### Your goal
Given the listing below, write out exactly the lines starting with the line that has "apply startswith_braced_head in" and going on through the line that has "Theorem receiver_accounts_each_entry_once (arrivals", both kept.

### Dataset records
(** * DrBN: request normalisation and response reconciliation

    A shallow embedding of the Cloud Functions entry points
    ([functions/src/index.ts]) and of the browser-side client
    ([firebaseFunctions.ts]), followed by the properties the specification
    states about them.

    Strings are JavaScript strings: finite sequences of UTF-16 code units.
    JSON values are a first-order datatype.  The handlers are written in a
    small monad that threads the module state (the lazily created model
    client), records the external calls that were made, and propagates
    thrown errors to the handler's catch-all. *)

From Stdlib Require Import List NArith ZArith Bool Lia String Ascii DecimalString.
Import ListNotations.

Local Open Scope N_scope.

(* ====================================================================== *)
(** * JavaScript strings *)
(* ====================================================================== *)

Module Js.

(** A code unit is a 16-bit number; a string is a list of code units. *)
Abbreviation code_unit := N (only parsing).
Abbreviation jsstring := (list N) (only parsing).

(** ** Literals

    A Rocq string literal holds the UTF-8 bytes of the source text;
    [utf16] decodes them into the code units the JavaScript literal with
    the same text denotes. *)

Definition emit (cp : N) : jsstring :=
  if cp <? 65536 then [cp]
  else [55296 + (cp - 65536) / 1024; 56320 + (cp - 65536) mod 1024].

Fixpoint utf16_go (s : string) (need : nat) (acc : N) : jsstring :=
  match s with
  | EmptyString => []
  | String a rest =>
      let b := N_of_ascii a in
      match need with
      | O =>
          if b <? 128 then b :: utf16_go rest 0 0
          else if b <? 224 then utf16_go rest 1 (b - 192)
          else if b <? 240 then utf16_go rest 2 (b - 224)
          else utf16_go rest 3 (b - 240)
      | S k =>
          let acc' := acc * 64 + (b - 128) in
          match k with
          | O => emit acc' ++ utf16_go rest 0 0
          | S _ => utf16_go rest k acc'
          end
      end
  end.

Definition utf16 (s : string) : jsstring := utf16_go s 0 0.
(** C3, as the code has it.  The path group and the other group split the
    parameter list: put together they are the list [params] up to order, so
    every occurrence of a parameter is in exactly one of them and nothing
    else is; the other group keeps the order of [params]; and the two groups
    have no parameter in common when [params] holds none twice. *)
Theorem extract_path_parameters_partition :
  ∀ params url st,
    extract_path_parameters params url = Ok st →
    path_params st ++ other_params st ≡ₚ params
    ∧ (∀ p, p ∈ params ↔ p ∈ path_params st ∨ p ∈ other_params st)
    ∧ (NoDup params → ∀ p, p ∈ path_params st → p ∉ other_params st)
    ∧ other_params st `sublist_of` params.
Proof.
  intros params url st [Hperm Hsub]%extract_loop_partition. simpl in *.
  split; [done|]. split; [|split; [|done]].
  - intros p. by rewrite <-Hperm, elem_of_app.
  - intros Hnd p Hp Ho. rewrite <-Hperm in Hnd.
    apply NoDup_app in Hnd as (_ & Hdisj & _). by apply (Hdisj p).
Qed.

(** ** Placeholders and replacement *)

Section has_char.
Implicit Types (s t : string) (c d : ascii).

Lemma has_char_cons c d s :
  PyStr.has_char c (String d s) = if decide (c = d) then true else PyStr.has_char c s.
Proof. reflexivity. Qed.

Lemma has_char_app c s t :
  PyStr.has_char c (s +:+ t) = PyStr.has_char c s || PyStr.has_char c t.
Proof.
  induction s as [|d s IH]; [done|].
  rewrite str_app_cons, !has_char_cons. by case_decide.
Qed.

Lemma has_char_cons_false c d s :
  PyStr.has_char c (String d s) = false ↔ c ≠ d ∧ PyStr.has_char c s = false.
Proof. rewrite has_char_cons. destruct (decide (c = d)); intuition congruence. Qed.

(** Two strings that are cut at their first [c] are cut at the same place. *)
Lemma app_char_inj c s1 s2 t1 t2 :
  PyStr.has_char c s1 = false → PyStr.has_char c s2 = false →
  s1 +:+ String c t1 = s2 +:+ String c t2 → s1 = s2 ∧ t1 = t2.
Proof.
  revert s2. induction s1 as [|d s1 IH]; intros [|e s2];
    rewrite ?str_app_nil_l, ?str_app_cons, ?has_char_cons_false.
  - by intros _ _ [= ->].
  - intros _ [? _] [= ? _]. congruence.
  - intros [? _] _ [= ? _]. congruence.
  - intros [_ H1] [_ H2] [= -> H]. destruct (IH _ H1 H2 H) as [-> ->]. done.
Qed.


End has_char.

Section regex.
Implicit Types (s g r t : string) (c : ascii).

Lemma lazy_rest_cons c s :
  re_path_param.lazy_rest (String c s)
  = if decide (c = "}"%char) then Some ""
    else if decide (c = PyStr.newline) then None
    else String c <$> re_path_param.lazy_rest s.
Proof. reflexivity. Qed.

Lemma match_group_cons c s :
  re_path_param.match_group (String c s)
  = if decide (c = PyStr.newline) then None
    else String c <$> re_path_param.lazy_rest s.
Proof. reflexivity. Qed.

Lemma lazy_rest_close g r :
  PyStr.has_char "}" g = false → PyStr.has_char PyStr.newline g = false →
  re_path_param.lazy_rest (g +:+ String "}" r) = Some g.
Proof.
  induction g as [|c g IH]; [done|].
  intros [? Hb]%has_char_cons_false [? Hn]%has_char_cons_false.
  rewrite str_app_cons, lazy_rest_cons, !decide_False, IH by done. done.
Qed.

(** With no newline before it, a closing brace ends the match somewhere. *)
Lemma lazy_rest_is_Some g r :
  PyStr.has_char PyStr.newline g = false →
  is_Some (re_path_param.lazy_rest (g +:+ String "}" r)).
Proof.
  induction g as [|c g IH]; [by eexists|].
  intros [? Hn]%has_char_cons_false. rewrite str_app_cons, lazy_rest_cons.
  case_decide; [by eexists|]. rewrite decide_False by done.
  destruct (IH Hn) as [x ->]. by eexists.
Qed.

Lemma lazy_rest_Some s g :
  re_path_param.lazy_rest s = Some g → ∃ r, s = g +:+ String "}" r.
Proof.
  revert g. induction s as [|c s IH]; intros g; [done|].
  rewrite lazy_rest_cons. case_decide as Hc; [intros [= <-]; subst c; by exists s|].
  case_decide; [done|].
  destruct (re_path_param.lazy_rest s) as [g'|]; [|done]. intros [= <-].
  destruct (IH g' eq_refl) as [r ->]. by exists r.
Qed.

Lemma match_group_plain g r :
  plain g → re_path_param.match_group (g +:+ String "}" r) = Some g.
Proof.
  intros (Hne & _ & Hb & Hn). destruct g as [|c g]; [done|].
  apply has_char_cons_false in Hb as [_ Hb].
  apply has_char_cons_false in Hn as [? Hn].
  rewrite str_app_cons, match_group_cons, decide_False by done.
  by rewrite lazy_rest_close.
Qed.

Lemma match_group_is_Some g r :
  g ≠ "" → PyStr.has_char PyStr.newline g = false →
  is_Some (re_path_param.match_group (g +:+ String "}" r)).
Proof.
  intros Hne Hn. destruct g as [|c g]; [done|].
  apply has_char_cons_false in Hn as [? Hn].
  rewrite str_app_cons, match_group_cons, decide_False by done.
  destruct (lazy_rest_is_Some g r Hn) as [x ->]. by eexists.
Qed.

Lemma match_group_Some s g :
  re_path_param.match_group s = Some g → ∃ r, s = g +:+ String "}" r.
Proof.
  destruct s as [|c s]; [done|]. rewrite match_group_cons.
  case_decide; [done|].
  destruct (re_path_param.lazy_rest s) as [g'|] eqn:E; [|done]. intros [= <-].
  destruct (lazy_rest_Some _ _ E) as [r ->]. by exists r.
Qed.

Lemma finditer_go_skip g s :
  re_path_param.finditer_go (String.length g) (g +:+ s) = re_path_param.finditer_go 0 s.
Proof. induction g as [|c g IH]; [done|]. by rewrite str_app_cons. Qed.

Lemma finditer_other c s :
  c ≠ "{"%char → re_path_param.finditer (String c s) = re_path_param.finditer s.
Proof. intros Hc. unfold re_path_param.finditer. simpl. by rewrite decide_False. Qed.

Lemma finditer_no_match s :
  re_path_param.match_group s = None →
  re_path_param.finditer (String "{" s) = re_path_param.finditer s.
Proof. intros H. unfold re_path_param.finditer. simpl. by rewrite H. Qed.

Lemma finditer_match s g :
  re_path_param.match_group s = Some g →
  ∃ r, s = g +:+ String "}" r
       ∧ re_path_param.finditer (String "{" s) = g :: re_path_param.finditer r.
Proof.
  intros H. destruct (match_group_Some _ _ H) as [r ->]. exists r.
  split; [done|]. unfold re_path_param.finditer. simpl. rewrite H. f_equal.
  change (String "}" r) with ("}" +:+ r). rewrite <-str_app_assoc.
  replace (S (String.length g)) with (String.length (g +:+ "}"))
    by (rewrite str_length_app; simpl; lia).
  apply finditer_go_skip.
Qed.

(** The scan passes what has no opening brace, and takes a placeholder
    where it stands. *)
Lemma finditer_skip s r :
  PyStr.has_char "{" s = false →
  re_path_param.finditer (s +:+ r) = re_path_param.finditer r.
Proof.
  induction s as [|c s IH]; [done|]. intros [? Hs]%has_char_cons_false.
  rewrite str_app_cons, finditer_other by done. by apply IH.
Qed.

Lemma finditer_placeholder g r :
  plain g →
  re_path_param.finditer (String "{" (g +:+ String "}" r)) = g :: re_path_param.finditer r.
Proof.
  intros Hg.
  destruct (finditer_match _ _ (match_group_plain g r Hg)) as (r' & E & ->).
  destruct Hg as (_ & _ & Hb & _).
  by destruct (app_char_inj _ _ _ _ _ Hb Hb E) as [_ <-].
Qed.

Lemma braced_app g r : braced g +:+ r = String "{" (g +:+ String "}" r).
Proof. by rewrite str_app_cons, str_app_assoc, str_app_char. Qed.

Lemma finditer_braced g r :
  plain g → re_path_param.finditer (braced g +:+ r) = g :: re_path_param.finditer r.
Proof. intros Hg. rewrite braced_app. by apply finditer_placeholder. Qed.

End regex.

Section replace.
Variables (old_head : ascii) (old_tail new : string).
Abbreviation old := (String old_head old_tail).
Implicit Types (s x : string) (c : ascii).

Lemma replace_unfold s : PyStr.replace s old new = PyStr.replace_go old new 0 s.
Proof. reflexivity. Qed.

Lemma replace_go_skip x s :
  PyStr.replace_go old new (String.length x) (x +:+ s) = PyStr.replace_go old new 0 s.
Proof. induction x as [|c x IH]; [by destruct s|]. by rewrite str_app_cons. Qed.

(** An occurrence at the front is replaced, and the scan goes on behind
    it. *)
Lemma replace_occurrence s :
  PyStr.replace (old +:+ s) old new = new +:+ PyStr.replace s old new.
Proof.
  rewrite !replace_unfold, str_app_cons. simpl PyStr.replace_go.
  rewrite decide_True by done. rewrite startswith_app. f_equal.
  rewrite Nat.sub_0_r. apply replace_go_skip.
Qed.

(** A character where [old] does not start is kept. *)
Lemma replace_keep c s :
  PyStr.startswith (String c s) old = false →
  PyStr.replace (String c s) old new = String c (PyStr.replace s old new).
Proof. intros H. rewrite !replace_unfold. simpl PyStr.replace_go. simpl in H. by rewrite H. Qed.

Lemma replace_nil : PyStr.replace "" old new = "".
Proof. reflexivity. Qed.

Lemma replace_skip x s :
  PyStr.has_char old_head x = false →
  PyStr.replace (x +:+ s) old new = x +:+ PyStr.replace s old new.
Proof.
  induction x as [|c x IH]; [done|]. intros [Hc Hx]%has_char_cons_false.
  rewrite !str_app_cons, replace_keep, IH; [done..|].
  rewrite startswith_cons. by rewrite decide_False.
Qed.


End replace.

(** Replacing [{a}] by [{b}] renames the placeholders [a] of a URL and leaves
    the others as they are, when all of them are plain. *)
Section rename.
Variables a b : string.
Hypothesis plain_a : plain a.
Hypothesis plain_b : plain b.
Implicit Types (s g r : string) (c : ascii).

Lemma startswith_braced_head c s :
  PyStr.startswith (String c s) (braced a) = true → c = "{"%char.
Proof. rewrite startswith_cons. by case_decide. Qed.

Lemma startswith_braced s :
  PyStr.startswith (String "{" s) (braced a) = true ↔ ∃ r, s = a +:+ String "}" r.
Proof.
  rewrite startswith_spec. split; intros [r E]; exists r.
  - rewrite braced_app in E. by injection E.
  - by rewrite braced_app, E.
Qed.

Lemma startswith_braced_placeholder g r :
  PyStr.has_char "}" g = false →
  PyStr.startswith (String "{" (g +:+ String "}" r)) (braced a) = true → g = a.
Proof.
  intros Hg [r' E]%startswith_braced. destruct plain_a as (_ & _ & Ha & _).
  by destruct (app_char_inj _ _ _ _ _ Hg Ha E).
Qed.

Lemma replace_keep_no_match c s :
  re_path_param.match_group s = None →
  PyStr.replace (String c s) (braced a) (braced b)
  = String c (PyStr.replace s (braced a) (braced b)).
Proof.
  intros Hs. apply replace_keep.
  destruct (PyStr.startswith (String c s) (braced a)) eqn:E; [|done].
  pose proof (startswith_braced_head _ _ E) as ->.
  apply startswith_braced in E as [r ->]. destruct plain_a as (Hne & _ & _ & Hn).
  destruct (match_group_is_Some a r Hne Hn) as [x Hx]. congruence.
Qed.

Lemma lazy_rest_replace_None s :
  re_path_param.lazy_rest s = None →
  re_path_param.lazy_rest (PyStr.replace s (braced a) (braced b)) = None.
Proof.
  induction s as [|c s IH]; [done|]. rewrite lazy_rest_cons.
  case_decide as Hb; [done|]. case_decide as Hn.
  - intros _. rewrite replace_keep.
    + rewrite lazy_rest_cons, decide_False, decide_True; done.
    + destruct (PyStr.startswith (String c s) (braced a)) eqn:E; [|done].
      apply startswith_braced_head in E. by subst c.
  - destruct (re_path_param.lazy_rest s) as [x|] eqn:E; [done|]. intros _.
    rewrite replace_keep.
    + rewrite lazy_rest_cons, !decide_False, IH; done.
    + destruct (PyStr.startswith (String c s) (braced a)) eqn:E'; [|done].
      pose proof (startswith_braced_head _ _ E') as ->.
      apply startswith_braced in E' as [r ->].
      destruct plain_a as (_ & _ & _ & Ha).
      destruct (lazy_rest_is_Some a r Ha) as [y Hy]. congruence.
Qed.
(** X13.  Over any run of the loop, the entries that left the registry
    are exactly the replies counted late plus the samples handed to
    [AddRecv]: no entry is dropped unaccounted and none is counted twice. *)
Theorem receiver_accounts_each_entry_once (arrivals : list arrival) (buf : list Z)
  (p : Prober M) :
  is_uint64 (latePackets p) ->
  let p' := reached (receiver_loop arrivals buf p) in
  exists late recv : nat,
    latePackets p' = wrap64 (latePackets p + Z.of_nat late)
    /\ samples (measurements p') = (samples (measurements p) + recv)%nat
    /\ size (TransitProbes.m (transitProbes p))
       = (size (TransitProbes.m (transitProbes p')) + late + recv)%nat.
Proof.
  revert buf p. induction arrivals as [|a rest IH]; intros buf p Hrange.
  - cbn. exists O, O. cbn. rewrite Z.add_0_r.
    split; [symmetry; by apply wrap64_small | lia].
  - cbn [Receiver.receiver_loop].
    pose proof (receiver_body_accounts a buf p Hrange) as Hb.
    destruct (receiver_body a buf p) as [[[|] buf1] p1]; [exact Hb |].
    destruct Hb as (l1 & r1 & Hl1 & Hr1 & Hs1).
    assert (Hrange1 : is_uint64 (latePackets p1)) by (rewrite Hl1; apply wrap64_range).
    destruct (IH buf1 p1 Hrange1) as (l2 & r2 & Hl2 & Hr2 & Hs2).
    exists (l1 + l2)%nat, (r1 + r2)%nat. cbv zeta.
    split; [| split; lia].
    rewrite Hl2, Hl1. unfold wrap64. rewrite Zplus_mod_idemp_l. f_equal. lia.
Qed.
Lemma stocksplits_fetched (df_actions : list Action) :
  yf_actions (ticker ++ ".AX")%string = Ok df_actions ->
  stocksplits yf_actions df ticker log
  = (Ok (if has_split df_actions then split_adjust df df_actions else df),
     log ++ [checking ticker]).
Proof.
  intros H. unfold stocksplits, bind, print. rewrite H.
  now destruct (has_split df_actions).
Qed.

Lemma stocksplits_type_error :
  yf_actions (ticker ++ ".AX")%string = Raise TypeError ->
  stocksplits yf_actions df ticker log
  = (Ok df, (log ++ [checking ticker]) ++ [went_wrong]).
Proof.
  intros H. unfold stocksplits, bind, print. now rewrite H.
Qed.

Lemma stocksplits_propagates (e : exn) :
  yf_actions (ticker ++ ".AX")%string = Raise e -> e <> TypeError ->
  stocksplits yf_actions df ticker log = (Raise e, log ++ [checking ticker]).
Proof.
  intros H Hne. unfold stocksplits, bind, print. rewrite H.
  destruct e; [contradiction|reflexivity|reflexivity].
Qed.

End Stocksplits.

Lemma has_split_true (df_actions : list Action) :
  Portfolio.has_split df_actions = true
  <-> exists a, In a df_actions /\ (0 < Stock_Splits a)%Qc.
Proof.
  unfold Portfolio.has_split. split.
  - intros H. apply Nat.ltb_lt in H.
    destruct (filter _ df_actions) as [|a l] eqn:E; [simpl in H; lia|].
    assert (Hin : In a (filter (fun a => Qc_ltb 0 (Stock_Splits a)) df_actions))
      by (rewrite E; now left).
    apply filter_In in Hin. destruct Hin as [Hin Hlt].
    exists a. split; [assumption|now apply Qc_ltb_lt].
  - intros [a [Hin Hlt]]. apply Nat.ltb_lt.
    assert (Hf : In a (filter (fun a => Qc_ltb 0 (Stock_Splits a)) df_actions)).
    { apply filter_In. split; [assumption|now apply Qc_ltb_lt]. }
    destruct (filter _ df_actions); [contradiction|simpl; lia].
Qed.

Lemma has_split_false (df_actions : list Action) :
  (forall a, In a df_actions -> (Stock_Splits a <= 0)%Qc) ->
  Portfolio.has_split df_actions = false.
Proof.
  intros H. destruct (Portfolio.has_split df_actions) eqn:E; [|reflexivity].
  apply has_split_true in E. destruct E as [a [Hin Hlt]].
  apply H in Hin. exfalso. apply (Qclt_not_le _ _ Hlt Hin).
Qed.

Lemma reindex_keyed (g : date * cell -> cell) (df : pd.Series) (d : date) (c : cell) :
  NoDup (map fst df) -> In (d, c) df ->
  pd.reindex (map (fun r => (fst r, g r)) df) d = g (d, c).
Proof.
  unfold pd.reindex. induction df as [|r df IH]; intros ND Hin; [contradiction|].
  inversion ND as [|? ? Hd ND']; subst.
  cbn [map find fst]. destruct Hin as [->|Hin].
  - cbn [fst]. now rewrite Z.eqb_refl.
  - destruct (fst r =? d) eqn:E; [|now apply IH].
    apply Z.eqb_eq in E. exfalso. apply Hd. rewrite E.
    change d with (fst (d, c)). now apply in_map.
Qed.

Lemma ceilQc_whole (q : Qc) : ceilQc q = Z2Qc (Qceiling q).
Proof. reflexivity. Qed.

Lemma ceilQc_bounds (q : Qc) : (q <= ceilQc q)%Qc /\ (ceilQc q < q + 1)%Qc.
Proof.
  unfold ceilQc, Qcle, Qclt. cbn [this Q2Qc Qcplus].
  rewrite !Qred_correct. split.
  - apply Qle_ceiling.
  - pose proof (Qceiling_lt q) as H.
    unfold Z.sub in H. rewrite inject_Z_plus, inject_Z_opp in H.
    change (inject_Z 1) with 1%Q in H. lra.
Qed.

Lemma Qc_eqb_neq (x y : Qc) : Qc_eqb x y = false -> x <> y.
Proof. intros H ->. now rewrite Qc_eqb_refl in H. Qed.

Lemma adjusted_dates (df : pd.Series) (df_actions : list Action) :
  map fst (map (adjusted_row df df_actions) df) = map fst df.
Proof. rewrite map_map. now apply map_ext. Qed.

Lemma reindex_adjusted (df : pd.Series) (df_actions : list Action) (d : date) (c : cell) :
  NoDup (map fst df) -> In (d, c) df ->
  pd.reindex (map (adjusted_row df df_actions) df) d
  = snd (adjusted_row df df_actions (d, c)).
Proof.
  intros ND Hin.
  exact (reindex_keyed (fun r => snd (adjusted_row df df_actions r)) df d c ND Hin).
Qed.




(** C8 (amended).  When the actions table of the instrument has no row
    with a positive split factor on any date - in particular when it is
    empty - the adjuster returns the input series unchanged. *)
Theorem C8_no_split_identity
  (yf_actions : string -> outcome (list Action))
  (df : pd.Series) (ticker : string) (log : list string) (df_actions : list Action) :
  yf_actions (ticker ++ ".AX")%string = Ok df_actions ->
  (forall a, In a df_actions -> (Stock_Splits a <= 0)%Qc) ->
  Portfolio.stocksplits yf_actions df ticker log = (Ok df, log ++ [checking ticker]).
Proof.
  intros Hyf Hnone.
  rewrite (stocksplits_fetched yf_actions df ticker log df_actions Hyf).
  now rewrite (has_split_false df_actions Hnone).
Qed.

Lemma C8_no_split_identity_witness :
  let df := [(5, Some (Z2Qc 100)); (6, Some 0%Qc)] in
  Portfolio.stocksplits (fun _ => Ok []) df "ABC" [] = (Ok df, [] ++ [checking "ABC"]).
Proof.
  intros df.
  apply (C8_no_split_identity (fun _ => Ok []) df "ABC" [] [] eq_refl).
  intros a Hin. destruct Hin.
Defined.

(** C8, as claimed, fails: a split of factor 2 on day 1 lies outside the
    date range 5..6 of the series, yet the series is not returned
    unchanged (the zero quantity of day 6 becomes undefined). *)
Lemma C8_counterexample :
  let df := [(5, Some (Z2Qc 100)); (6, Some 0%Qc)] in
  let df_actions := [mkAction 1 0%Qc (Z2Qc 2)] in
  (forall a, In a df_actions -> In (act_date a) (map fst df) -> Stock_Splits a = 1%Qc) /\
  fst (Portfolio.stocksplits (fun _ => Ok df_actions) df "ABC" []) <> Ok df.
Proof.
  intros df df_actions. split.
  - intros a [<-|[]] [H|[H|[]]]; discriminate H.
  - intros H. apply (f_equal (fun o => match o with
                                        | Ok out => pd.reindex out 6
                                        | Raise _ => None
                                        end)) in H.
    vm_compute in H. discriminate H.
Qed.





(** ** The loop over tickers and the portfolio frame *)

Section BuildFacts.
Import pd Portfolio.

Variable by_ticker_volume : string -> list (date * Qc).
Variable date_list : date -> date -> list date.
Variable close : string -> Series.
Variable yf_actions : string -> outcome (list Action).

Lemma stocksplits_Ok (df adj : Series) (ticker : string) (log log' : list string) :
  stocksplits yf_actions df ticker log = (Ok adj, log') ->
  adj = adjusted_series yf_actions df ticker.
Proof.
  unfold stocksplits, adjusted_series, bind, print, ret, raise.
  destruct (yf_actions (ticker ++ ".AX")%string) as [a|[| |n]].
  - destruct (has_split a); intros [= <- _]; reflexivity.
  - intros [= <- _]. reflexivity.
  - discriminate.
  - discriminate.
Qed.

Lemma stocksplits_soft (df : Series) (ticker : string) (log : list string) :
  (forall e, yf_actions (ticker ++ ".AX")%string = Raise e -> e = TypeError) ->
  exists log',
    stocksplits yf_actions df ticker log
    = (Ok (adjusted_series yf_actions df ticker), log').
Proof.
  intros Hsoft. unfold stocksplits, adjusted_series, bind, print, ret, raise.
  destruct (yf_actions (ticker ++ ".AX")%string) as [a|e].
  - destruct (has_split a); eexists; reflexivity.
  - rewrite (Hsoft e eq_refl). eexists; reflexivity.
Qed.

Lemma for_tickers_Ok (p_dates : list date) (tickers : list string) :
  forall (acc df : list TickerRow) (log log' : list string),
    for_tickers by_ticker_volume close yf_actions p_dates tickers acc log = (Ok df, log') ->
    df = acc ++ flat_map (frame_of by_ticker_volume close yf_actions p_dates) tickers.
Proof.
  induction tickers as [|t ts IH]; intros acc df log log'.
  - cbn. intros [= <- _]. now rewrite app_nil_r.
  - cbn [for_tickers flat_map]. unfold bind at 1, ticker_frame, bind at 1.
    destruct (stocksplits yf_actions _ t log) as [[adj|e] log1] eqn:Es;
      [|discriminate].
    apply stocksplits_Ok in Es. subst adj. unfold ret at 1.
    intros H. apply IH in H. rewrite H, <- app_assoc. reflexivity.
Qed.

### Solution to this exercise
      apply startswith_braced_head in E. by subst c.
  - destruct (re_path_param.lazy_rest s) as [x|] eqn:E; [done|]. intros _.
    rewrite replace_keep.
    + rewrite lazy_rest_cons, !decide_False, IH; done.
    + destruct (PyStr.startswith (String c s) (braced a)) eqn:E'; [|done].
      pose proof (startswith_braced_head _ _ E') as ->.
      apply startswith_braced in E' as [r ->].
      destruct plain_a as (_ & _ & _ & Ha).
      destruct (lazy_rest_is_Some a r Ha) as [y Hy]. congruence.
Qed.
(** X13.  Over any run of the loop, the entries that left the registry
    are exactly the replies counted late plus the samples handed to
    [AddRecv]: no entry is dropped unaccounted and none is counted twice. *)
Theorem receiver_accounts_each_entry_once (arrivals : list arrival) (buf : list Z)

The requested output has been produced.